• PROBLEM DETAILS: Tally up every line in the records beneath that has "variation", and write down only the total.

• RECORDS TO USE:
◇ ◇ ◇ ◇ ◇

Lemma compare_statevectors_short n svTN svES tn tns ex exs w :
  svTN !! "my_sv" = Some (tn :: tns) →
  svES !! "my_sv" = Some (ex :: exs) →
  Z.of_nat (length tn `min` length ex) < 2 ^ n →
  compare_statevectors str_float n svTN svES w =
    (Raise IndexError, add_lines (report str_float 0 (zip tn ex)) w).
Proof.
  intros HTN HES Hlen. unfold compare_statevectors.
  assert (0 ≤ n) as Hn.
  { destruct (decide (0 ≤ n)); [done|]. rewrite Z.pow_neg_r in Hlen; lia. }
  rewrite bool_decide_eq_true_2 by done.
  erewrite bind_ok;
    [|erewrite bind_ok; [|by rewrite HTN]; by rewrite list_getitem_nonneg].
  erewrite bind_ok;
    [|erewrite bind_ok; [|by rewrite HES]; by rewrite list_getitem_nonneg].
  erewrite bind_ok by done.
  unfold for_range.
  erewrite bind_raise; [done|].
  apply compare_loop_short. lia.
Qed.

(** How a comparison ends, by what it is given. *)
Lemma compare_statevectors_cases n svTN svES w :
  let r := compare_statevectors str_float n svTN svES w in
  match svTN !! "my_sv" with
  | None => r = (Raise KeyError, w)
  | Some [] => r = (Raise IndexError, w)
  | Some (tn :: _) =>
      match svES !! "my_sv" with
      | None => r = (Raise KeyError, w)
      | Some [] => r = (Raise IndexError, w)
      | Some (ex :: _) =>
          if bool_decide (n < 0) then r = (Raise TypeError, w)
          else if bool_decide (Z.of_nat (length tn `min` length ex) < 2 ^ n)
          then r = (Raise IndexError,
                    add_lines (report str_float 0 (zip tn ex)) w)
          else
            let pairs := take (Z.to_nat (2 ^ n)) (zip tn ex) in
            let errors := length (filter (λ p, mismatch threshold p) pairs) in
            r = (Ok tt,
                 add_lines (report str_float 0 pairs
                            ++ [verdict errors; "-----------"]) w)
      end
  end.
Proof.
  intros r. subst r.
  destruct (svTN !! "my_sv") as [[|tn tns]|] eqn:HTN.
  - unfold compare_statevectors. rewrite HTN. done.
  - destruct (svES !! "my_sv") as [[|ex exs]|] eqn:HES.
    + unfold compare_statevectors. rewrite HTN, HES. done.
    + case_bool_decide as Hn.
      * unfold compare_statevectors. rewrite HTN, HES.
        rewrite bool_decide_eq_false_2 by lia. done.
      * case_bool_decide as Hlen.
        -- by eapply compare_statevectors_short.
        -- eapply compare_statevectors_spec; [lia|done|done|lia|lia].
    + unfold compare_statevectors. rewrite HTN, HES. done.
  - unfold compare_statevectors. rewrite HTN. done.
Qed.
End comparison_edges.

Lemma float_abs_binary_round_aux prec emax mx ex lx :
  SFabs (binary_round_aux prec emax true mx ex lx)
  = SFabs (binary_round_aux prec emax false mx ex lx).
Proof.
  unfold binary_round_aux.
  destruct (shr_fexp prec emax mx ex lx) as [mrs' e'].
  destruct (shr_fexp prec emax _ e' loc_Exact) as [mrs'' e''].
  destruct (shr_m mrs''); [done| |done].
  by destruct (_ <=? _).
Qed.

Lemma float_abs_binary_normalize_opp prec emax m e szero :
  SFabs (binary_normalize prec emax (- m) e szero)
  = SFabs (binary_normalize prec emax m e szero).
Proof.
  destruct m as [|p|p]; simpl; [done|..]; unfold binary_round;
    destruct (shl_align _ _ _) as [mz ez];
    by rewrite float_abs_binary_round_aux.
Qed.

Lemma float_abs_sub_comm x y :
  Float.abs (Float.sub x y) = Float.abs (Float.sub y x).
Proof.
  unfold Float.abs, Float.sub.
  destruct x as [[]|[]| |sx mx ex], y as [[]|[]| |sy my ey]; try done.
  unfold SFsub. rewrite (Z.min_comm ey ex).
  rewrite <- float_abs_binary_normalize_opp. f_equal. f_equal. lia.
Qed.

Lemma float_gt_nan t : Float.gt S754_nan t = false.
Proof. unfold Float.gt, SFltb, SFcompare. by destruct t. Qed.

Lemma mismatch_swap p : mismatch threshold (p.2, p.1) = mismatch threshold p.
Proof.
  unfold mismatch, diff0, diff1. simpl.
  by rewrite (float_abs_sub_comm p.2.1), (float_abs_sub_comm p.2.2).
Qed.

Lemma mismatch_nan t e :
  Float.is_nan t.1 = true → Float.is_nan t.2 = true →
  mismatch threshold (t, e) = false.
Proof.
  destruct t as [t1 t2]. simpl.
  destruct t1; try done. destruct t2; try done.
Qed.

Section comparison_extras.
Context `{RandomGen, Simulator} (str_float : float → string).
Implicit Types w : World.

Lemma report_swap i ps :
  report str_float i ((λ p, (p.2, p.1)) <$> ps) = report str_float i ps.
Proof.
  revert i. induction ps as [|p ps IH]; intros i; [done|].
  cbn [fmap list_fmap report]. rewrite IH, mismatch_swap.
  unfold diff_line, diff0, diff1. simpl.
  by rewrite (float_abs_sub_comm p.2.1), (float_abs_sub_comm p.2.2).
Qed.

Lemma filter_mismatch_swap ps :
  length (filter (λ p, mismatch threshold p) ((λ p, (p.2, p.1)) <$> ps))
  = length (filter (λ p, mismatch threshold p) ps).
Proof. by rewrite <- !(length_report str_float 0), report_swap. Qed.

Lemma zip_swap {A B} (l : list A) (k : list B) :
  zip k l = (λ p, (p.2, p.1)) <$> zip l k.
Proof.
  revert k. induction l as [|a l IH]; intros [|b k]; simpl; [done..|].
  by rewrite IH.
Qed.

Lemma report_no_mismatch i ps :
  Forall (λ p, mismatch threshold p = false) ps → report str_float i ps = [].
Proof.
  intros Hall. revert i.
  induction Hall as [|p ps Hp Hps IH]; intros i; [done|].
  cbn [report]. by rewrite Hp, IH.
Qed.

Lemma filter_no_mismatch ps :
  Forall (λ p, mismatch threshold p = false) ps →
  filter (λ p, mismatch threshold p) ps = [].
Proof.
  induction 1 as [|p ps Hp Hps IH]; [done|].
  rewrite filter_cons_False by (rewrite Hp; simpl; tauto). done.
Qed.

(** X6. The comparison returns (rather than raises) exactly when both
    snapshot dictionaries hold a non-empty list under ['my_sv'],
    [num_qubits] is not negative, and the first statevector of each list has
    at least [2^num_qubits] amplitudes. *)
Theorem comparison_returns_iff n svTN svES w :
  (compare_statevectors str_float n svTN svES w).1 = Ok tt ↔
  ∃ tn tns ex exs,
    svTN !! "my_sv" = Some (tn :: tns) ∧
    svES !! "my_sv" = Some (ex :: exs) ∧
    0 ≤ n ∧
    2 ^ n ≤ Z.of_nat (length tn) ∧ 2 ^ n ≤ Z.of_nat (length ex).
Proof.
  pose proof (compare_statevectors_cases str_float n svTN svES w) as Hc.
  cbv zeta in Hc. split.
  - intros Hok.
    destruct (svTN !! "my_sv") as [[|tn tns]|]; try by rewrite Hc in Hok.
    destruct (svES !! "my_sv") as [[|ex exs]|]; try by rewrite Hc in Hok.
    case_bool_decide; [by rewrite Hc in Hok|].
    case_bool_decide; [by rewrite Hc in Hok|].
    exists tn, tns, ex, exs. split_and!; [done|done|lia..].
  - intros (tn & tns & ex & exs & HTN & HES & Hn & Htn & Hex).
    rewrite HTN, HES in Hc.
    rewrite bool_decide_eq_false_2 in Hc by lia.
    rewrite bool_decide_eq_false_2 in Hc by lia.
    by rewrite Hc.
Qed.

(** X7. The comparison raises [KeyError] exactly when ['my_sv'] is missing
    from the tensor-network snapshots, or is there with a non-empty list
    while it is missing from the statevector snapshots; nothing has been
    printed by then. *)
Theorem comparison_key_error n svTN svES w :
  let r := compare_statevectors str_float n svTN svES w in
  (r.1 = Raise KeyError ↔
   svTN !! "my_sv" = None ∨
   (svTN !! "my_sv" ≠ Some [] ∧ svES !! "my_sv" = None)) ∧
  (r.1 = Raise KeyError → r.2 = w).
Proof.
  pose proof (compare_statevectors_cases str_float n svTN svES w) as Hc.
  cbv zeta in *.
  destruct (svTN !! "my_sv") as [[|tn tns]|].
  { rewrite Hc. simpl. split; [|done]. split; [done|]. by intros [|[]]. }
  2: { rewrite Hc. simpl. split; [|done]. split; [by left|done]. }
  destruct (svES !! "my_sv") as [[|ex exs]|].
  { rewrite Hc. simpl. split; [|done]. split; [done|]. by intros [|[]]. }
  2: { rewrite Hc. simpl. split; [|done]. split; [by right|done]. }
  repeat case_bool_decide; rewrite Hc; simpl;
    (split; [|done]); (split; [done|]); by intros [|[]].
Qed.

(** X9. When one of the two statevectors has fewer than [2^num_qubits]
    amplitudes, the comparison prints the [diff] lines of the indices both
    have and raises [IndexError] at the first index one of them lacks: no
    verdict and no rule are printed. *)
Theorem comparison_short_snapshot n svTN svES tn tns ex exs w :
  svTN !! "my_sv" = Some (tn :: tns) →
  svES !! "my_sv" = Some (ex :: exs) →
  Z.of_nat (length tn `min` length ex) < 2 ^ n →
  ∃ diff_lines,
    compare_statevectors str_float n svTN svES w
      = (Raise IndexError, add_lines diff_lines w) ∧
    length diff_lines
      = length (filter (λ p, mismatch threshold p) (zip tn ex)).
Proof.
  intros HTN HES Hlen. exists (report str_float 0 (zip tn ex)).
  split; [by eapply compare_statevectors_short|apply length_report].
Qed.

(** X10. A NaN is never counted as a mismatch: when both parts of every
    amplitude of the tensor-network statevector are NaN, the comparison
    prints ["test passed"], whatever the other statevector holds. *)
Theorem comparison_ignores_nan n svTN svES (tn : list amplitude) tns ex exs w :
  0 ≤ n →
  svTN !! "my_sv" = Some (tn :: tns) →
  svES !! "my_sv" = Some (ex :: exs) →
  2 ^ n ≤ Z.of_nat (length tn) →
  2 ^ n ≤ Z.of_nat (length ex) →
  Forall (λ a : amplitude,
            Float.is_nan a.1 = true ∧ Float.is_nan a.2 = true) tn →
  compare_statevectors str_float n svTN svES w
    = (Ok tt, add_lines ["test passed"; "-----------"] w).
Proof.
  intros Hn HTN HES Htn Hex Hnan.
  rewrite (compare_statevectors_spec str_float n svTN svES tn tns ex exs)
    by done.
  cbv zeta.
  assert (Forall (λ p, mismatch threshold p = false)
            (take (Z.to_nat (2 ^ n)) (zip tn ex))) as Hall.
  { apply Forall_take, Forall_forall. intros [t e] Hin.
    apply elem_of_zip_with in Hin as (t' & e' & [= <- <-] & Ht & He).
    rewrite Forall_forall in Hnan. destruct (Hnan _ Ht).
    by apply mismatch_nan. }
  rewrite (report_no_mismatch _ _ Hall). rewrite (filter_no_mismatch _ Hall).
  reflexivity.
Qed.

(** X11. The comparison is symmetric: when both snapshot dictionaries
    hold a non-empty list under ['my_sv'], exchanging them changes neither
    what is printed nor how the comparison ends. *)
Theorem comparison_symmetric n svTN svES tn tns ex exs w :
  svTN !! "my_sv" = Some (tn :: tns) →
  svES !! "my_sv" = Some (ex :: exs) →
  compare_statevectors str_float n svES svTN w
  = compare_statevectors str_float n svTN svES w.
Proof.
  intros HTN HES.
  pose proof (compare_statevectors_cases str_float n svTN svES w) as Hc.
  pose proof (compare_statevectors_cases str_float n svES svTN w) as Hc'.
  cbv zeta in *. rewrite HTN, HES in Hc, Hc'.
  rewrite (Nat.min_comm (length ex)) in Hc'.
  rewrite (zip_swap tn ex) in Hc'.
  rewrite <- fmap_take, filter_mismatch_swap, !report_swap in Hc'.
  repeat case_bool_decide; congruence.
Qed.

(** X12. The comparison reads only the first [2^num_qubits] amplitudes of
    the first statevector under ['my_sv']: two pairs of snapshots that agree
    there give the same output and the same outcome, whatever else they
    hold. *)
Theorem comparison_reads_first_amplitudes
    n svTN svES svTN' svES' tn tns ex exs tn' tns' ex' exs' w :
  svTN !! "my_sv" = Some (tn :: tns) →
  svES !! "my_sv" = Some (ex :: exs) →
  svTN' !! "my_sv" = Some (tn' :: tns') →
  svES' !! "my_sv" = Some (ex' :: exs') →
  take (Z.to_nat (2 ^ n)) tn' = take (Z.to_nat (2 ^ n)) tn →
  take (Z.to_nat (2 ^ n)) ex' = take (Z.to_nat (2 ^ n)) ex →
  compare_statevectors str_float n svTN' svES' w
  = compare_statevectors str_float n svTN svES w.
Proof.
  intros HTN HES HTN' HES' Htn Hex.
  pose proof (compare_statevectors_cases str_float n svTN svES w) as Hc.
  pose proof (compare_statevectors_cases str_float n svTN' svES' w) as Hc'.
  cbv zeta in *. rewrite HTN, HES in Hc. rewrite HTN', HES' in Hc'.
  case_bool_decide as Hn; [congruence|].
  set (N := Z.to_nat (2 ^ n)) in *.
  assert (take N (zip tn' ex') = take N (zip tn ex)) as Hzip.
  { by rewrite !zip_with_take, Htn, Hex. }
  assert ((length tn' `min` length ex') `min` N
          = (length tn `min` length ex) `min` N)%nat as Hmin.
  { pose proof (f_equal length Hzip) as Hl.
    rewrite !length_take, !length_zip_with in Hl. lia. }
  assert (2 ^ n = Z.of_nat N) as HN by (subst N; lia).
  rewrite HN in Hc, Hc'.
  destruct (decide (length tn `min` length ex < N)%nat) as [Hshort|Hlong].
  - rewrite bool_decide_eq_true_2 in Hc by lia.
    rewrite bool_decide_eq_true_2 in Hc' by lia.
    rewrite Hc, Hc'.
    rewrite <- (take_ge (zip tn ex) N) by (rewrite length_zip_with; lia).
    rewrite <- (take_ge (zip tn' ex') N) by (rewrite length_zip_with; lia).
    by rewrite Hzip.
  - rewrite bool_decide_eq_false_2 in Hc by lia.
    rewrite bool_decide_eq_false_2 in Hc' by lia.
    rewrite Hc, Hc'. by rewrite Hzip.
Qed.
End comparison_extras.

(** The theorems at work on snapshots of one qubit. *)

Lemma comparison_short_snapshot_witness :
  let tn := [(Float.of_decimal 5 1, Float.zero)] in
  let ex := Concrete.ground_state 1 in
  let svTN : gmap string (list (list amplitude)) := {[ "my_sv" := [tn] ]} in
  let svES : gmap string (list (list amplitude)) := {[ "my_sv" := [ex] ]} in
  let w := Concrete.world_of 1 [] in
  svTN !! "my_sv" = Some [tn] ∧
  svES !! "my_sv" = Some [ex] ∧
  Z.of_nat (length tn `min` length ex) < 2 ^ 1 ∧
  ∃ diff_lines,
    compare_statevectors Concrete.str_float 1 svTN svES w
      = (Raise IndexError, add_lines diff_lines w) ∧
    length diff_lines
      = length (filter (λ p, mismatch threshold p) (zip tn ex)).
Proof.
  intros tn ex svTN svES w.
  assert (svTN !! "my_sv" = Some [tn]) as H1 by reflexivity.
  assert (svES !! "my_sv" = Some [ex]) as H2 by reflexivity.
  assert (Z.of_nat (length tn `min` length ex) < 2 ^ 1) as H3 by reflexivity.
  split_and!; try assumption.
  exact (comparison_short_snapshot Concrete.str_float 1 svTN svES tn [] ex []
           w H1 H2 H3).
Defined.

◇ ◇ ◇ ◇ ◇

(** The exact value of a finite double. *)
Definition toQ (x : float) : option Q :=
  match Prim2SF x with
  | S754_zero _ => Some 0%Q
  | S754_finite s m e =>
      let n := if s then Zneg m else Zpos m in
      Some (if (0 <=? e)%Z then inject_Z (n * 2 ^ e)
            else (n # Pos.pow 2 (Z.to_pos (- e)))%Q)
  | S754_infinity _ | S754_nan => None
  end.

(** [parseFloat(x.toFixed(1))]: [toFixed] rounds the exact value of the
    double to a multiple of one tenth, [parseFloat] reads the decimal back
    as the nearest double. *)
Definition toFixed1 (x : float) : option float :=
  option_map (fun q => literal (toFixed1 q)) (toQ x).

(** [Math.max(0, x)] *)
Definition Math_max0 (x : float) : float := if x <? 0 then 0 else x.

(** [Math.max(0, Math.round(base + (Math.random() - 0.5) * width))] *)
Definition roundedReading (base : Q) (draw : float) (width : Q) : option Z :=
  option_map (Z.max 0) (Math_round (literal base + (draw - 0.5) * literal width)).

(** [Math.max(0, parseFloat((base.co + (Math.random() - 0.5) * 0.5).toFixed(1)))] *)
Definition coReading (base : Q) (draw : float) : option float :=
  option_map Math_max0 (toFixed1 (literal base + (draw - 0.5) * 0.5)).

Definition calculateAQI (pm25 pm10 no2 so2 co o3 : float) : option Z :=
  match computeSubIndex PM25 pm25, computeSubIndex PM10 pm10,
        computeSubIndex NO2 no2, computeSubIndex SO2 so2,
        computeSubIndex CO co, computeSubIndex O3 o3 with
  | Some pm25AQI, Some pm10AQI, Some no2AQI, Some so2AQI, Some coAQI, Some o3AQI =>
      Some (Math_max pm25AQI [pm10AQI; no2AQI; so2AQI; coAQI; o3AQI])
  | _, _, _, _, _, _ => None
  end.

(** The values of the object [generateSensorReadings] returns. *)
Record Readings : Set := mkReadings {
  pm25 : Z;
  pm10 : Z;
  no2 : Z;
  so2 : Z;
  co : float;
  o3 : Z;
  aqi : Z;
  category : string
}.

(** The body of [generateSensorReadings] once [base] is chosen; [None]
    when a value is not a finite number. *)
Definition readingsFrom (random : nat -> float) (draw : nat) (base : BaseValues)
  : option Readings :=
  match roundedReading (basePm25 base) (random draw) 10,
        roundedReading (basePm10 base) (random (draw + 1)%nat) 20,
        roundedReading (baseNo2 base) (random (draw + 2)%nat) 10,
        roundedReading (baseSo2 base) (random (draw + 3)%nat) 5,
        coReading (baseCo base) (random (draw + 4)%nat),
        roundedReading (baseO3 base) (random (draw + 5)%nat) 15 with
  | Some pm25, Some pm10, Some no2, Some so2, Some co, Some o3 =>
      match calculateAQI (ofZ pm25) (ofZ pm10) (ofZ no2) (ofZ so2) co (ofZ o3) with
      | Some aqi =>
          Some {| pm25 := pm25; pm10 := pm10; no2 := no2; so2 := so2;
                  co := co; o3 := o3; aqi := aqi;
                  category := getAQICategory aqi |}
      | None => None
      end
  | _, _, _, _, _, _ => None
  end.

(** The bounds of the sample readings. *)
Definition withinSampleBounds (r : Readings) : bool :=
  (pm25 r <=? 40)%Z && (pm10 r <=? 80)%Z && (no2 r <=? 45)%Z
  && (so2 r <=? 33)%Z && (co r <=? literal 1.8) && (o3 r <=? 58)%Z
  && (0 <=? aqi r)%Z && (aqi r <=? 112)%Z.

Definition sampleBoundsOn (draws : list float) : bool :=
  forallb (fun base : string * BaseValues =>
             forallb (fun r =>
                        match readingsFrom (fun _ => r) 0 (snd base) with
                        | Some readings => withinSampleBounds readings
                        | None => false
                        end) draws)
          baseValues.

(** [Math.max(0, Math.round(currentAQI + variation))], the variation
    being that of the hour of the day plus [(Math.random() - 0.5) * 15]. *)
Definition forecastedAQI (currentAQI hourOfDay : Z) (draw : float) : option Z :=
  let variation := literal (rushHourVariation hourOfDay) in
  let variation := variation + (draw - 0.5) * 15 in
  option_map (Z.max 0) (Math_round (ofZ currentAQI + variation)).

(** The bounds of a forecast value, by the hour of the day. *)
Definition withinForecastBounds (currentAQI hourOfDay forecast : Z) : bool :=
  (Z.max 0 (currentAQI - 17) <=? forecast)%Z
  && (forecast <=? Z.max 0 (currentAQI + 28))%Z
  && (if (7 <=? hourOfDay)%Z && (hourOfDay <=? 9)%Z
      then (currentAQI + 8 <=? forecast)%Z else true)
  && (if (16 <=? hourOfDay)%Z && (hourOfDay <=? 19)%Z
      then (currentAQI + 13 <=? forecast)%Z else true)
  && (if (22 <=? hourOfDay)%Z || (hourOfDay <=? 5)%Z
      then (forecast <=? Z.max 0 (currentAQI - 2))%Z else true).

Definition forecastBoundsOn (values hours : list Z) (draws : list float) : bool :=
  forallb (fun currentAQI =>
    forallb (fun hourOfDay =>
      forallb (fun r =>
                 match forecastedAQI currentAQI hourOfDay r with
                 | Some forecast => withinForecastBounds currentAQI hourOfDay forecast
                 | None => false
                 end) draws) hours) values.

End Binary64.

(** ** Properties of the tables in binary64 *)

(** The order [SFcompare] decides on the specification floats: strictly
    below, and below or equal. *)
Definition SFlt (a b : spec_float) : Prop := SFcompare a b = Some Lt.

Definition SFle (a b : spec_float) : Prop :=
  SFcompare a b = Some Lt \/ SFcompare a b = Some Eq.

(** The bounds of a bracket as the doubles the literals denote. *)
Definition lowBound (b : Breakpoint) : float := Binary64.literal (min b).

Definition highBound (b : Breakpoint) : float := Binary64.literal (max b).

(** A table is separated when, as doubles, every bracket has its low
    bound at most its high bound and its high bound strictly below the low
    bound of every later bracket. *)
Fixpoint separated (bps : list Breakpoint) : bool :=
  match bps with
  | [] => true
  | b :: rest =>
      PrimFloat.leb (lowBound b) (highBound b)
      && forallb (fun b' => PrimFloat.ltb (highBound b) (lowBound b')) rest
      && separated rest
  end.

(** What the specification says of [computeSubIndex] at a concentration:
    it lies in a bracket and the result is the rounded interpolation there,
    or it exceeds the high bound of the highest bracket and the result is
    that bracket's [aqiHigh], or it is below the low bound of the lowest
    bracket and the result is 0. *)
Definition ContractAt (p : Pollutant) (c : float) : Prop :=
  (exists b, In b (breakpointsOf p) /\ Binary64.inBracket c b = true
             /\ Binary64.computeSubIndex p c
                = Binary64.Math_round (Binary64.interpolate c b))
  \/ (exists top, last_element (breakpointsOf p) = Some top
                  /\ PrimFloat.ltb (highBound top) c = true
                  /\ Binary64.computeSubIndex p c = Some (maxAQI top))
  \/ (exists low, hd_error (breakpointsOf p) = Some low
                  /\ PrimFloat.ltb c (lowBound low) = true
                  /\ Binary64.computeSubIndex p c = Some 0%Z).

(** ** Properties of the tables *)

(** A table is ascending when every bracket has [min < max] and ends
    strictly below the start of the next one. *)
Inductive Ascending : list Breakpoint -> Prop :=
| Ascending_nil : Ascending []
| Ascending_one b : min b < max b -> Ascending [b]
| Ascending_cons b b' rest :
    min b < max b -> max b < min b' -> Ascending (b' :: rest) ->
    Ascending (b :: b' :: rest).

◇ ◇ ◇ ◇ ◇

• ANSWER TO THIS TASK: 4